(* ===== verification/Prtsm.v ===== *)
(** The Port Role Transitions state machine (13.34).

    PRTSM_runr keeps in C statics the values it computes on the outermost call
    only; they are the record [prtsm_vars] that the recursive calls pass on.
    [prt] and [tree] are the components of the port's address. *)
From S2P Require Import Prelude Types Monad Vectors Outputs Procs.

(** ** The statics of PRTSM_runr *)

Record prtsm_vars := mk_prtsm_vars {
  v_MaxAge : Z;
  v_FwdDelay : Z;
  v_forwardDelay : Z;
  v_HelloTime : Z
}.

Definition PRTSM_vars (k : ptp_id) : M prtsm_vars :=
  prt ← get_port (ptp_port k);
  get_tree (ptp_tree k) ;;
  ck ← GET_CIST_PTP_FROM_PORT (ptp_port k);
  cist ← get_ptp ck;
  let FwdDelay := Forward_Delay (designatedTimes cist) in
  let HelloTime := Hello_Time (portTimes cist) in
  mret (mk_prtsm_vars (Max_Age (designatedTimes cist)) FwdDelay
          (if sendRSTP prt then HelloTime else FwdDelay) HelloTime).

(** 13.25.1 allSynced.  [role ptp] is read by every iteration, so a port of
    the list that is the port itself is compared with its own entry. *)
Definition allSynced_a (ptp_1 : per_tree_port_t) : bool :=
  negb (selected ptp_1) || (role ptp_1 !=? selectedRole ptp_1) || updtInfo ptp_1.

Definition allSynced_b (k k1 : ptp_id) (r : port_role_t) (ptp_1 : per_tree_port_t) : bool :=
  match r with
  | roleRoot | roleAlternate => negb ((role ptp_1 !=? roleRoot) && negb (synced ptp_1))
  | roleDesignated | roleMaster => negb ((k !=? k1) && negb (synced ptp_1))
  | _ => false
  end.

Definition PRTSM_allSynced (k : ptp_id) : M bool :=
  l ← ptps_of_tree (ptp_tree k);
  all_of l (λ k1,
    ptp_1 ← get_ptp k1;
    ptp ← get_ptp k;
    mret (negb (allSynced_a ptp_1) && allSynced_b k k1 (role ptp) ptp_1)).

(** 17.20.10 of 802.1D : reRooted *)
Definition PRTSM_reRooted (k : ptp_id) : M bool :=
  l ← ptps_of_tree (ptp_tree k);
  all_of l (λ k1, ptp_1 ← get_ptp k1; mret (negb ((k !=? k1) && (rrWhile ptp_1 ≠? 0)))).

(** ** The states *)

Section states.
Variables (run : M bool) (v : prtsm_vars) (k : ptp_id).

--

Output the records verbatim, from the first line to the last.

(* ===== verification/Prtsm.v ===== *)
(** The Port Role Transitions state machine (13.34).

    PRTSM_runr keeps in C statics the values it computes on the outermost call
    only; they are the record [prtsm_vars] that the recursive calls pass on.
    [prt] and [tree] are the components of the port's address. *)
From S2P Require Import Prelude Types Monad Vectors Outputs Procs.

(** ** The statics of PRTSM_runr *)

Record prtsm_vars := mk_prtsm_vars {
  v_MaxAge : Z;
  v_FwdDelay : Z;
  v_forwardDelay : Z;
  v_HelloTime : Z
}.

Definition PRTSM_vars (k : ptp_id) : M prtsm_vars :=
  prt ← get_port (ptp_port k);
  get_tree (ptp_tree k) ;;
  ck ← GET_CIST_PTP_FROM_PORT (ptp_port k);
  cist ← get_ptp ck;
  let FwdDelay := Forward_Delay (designatedTimes cist) in
  let HelloTime := Hello_Time (portTimes cist) in
  mret (mk_prtsm_vars (Max_Age (designatedTimes cist)) FwdDelay
          (if sendRSTP prt then HelloTime else FwdDelay) HelloTime).

(** 13.25.1 allSynced.  [role ptp] is read by every iteration, so a port of
    the list that is the port itself is compared with its own entry. *)
Definition allSynced_a (ptp_1 : per_tree_port_t) : bool :=
  negb (selected ptp_1) || (role ptp_1 !=? selectedRole ptp_1) || updtInfo ptp_1.

Definition allSynced_b (k k1 : ptp_id) (r : port_role_t) (ptp_1 : per_tree_port_t) : bool :=
  match r with
  | roleRoot | roleAlternate => negb ((role ptp_1 !=? roleRoot) && negb (synced ptp_1))
  | roleDesignated | roleMaster => negb ((k !=? k1) && negb (synced ptp_1))
  | _ => false
  end.

Definition PRTSM_allSynced (k : ptp_id) : M bool :=
  l ← ptps_of_tree (ptp_tree k);
  all_of l (λ k1,
    ptp_1 ← get_ptp k1;
    ptp ← get_ptp k;
    mret (negb (allSynced_a ptp_1) && allSynced_b k k1 (role ptp) ptp_1)).

(** 17.20.10 of 802.1D : reRooted *)
Definition PRTSM_reRooted (k : ptp_id) : M bool :=
  l ← ptps_of_tree (ptp_tree k);
  all_of l (λ k1, ptp_1 ← get_ptp k1; mret (negb ((k !=? k1) && (rrWhile ptp_1 ≠? 0)))).

(** ** The states *)

Section states.
Variables (run : M bool) (v : prtsm_vars) (k : ptp_id).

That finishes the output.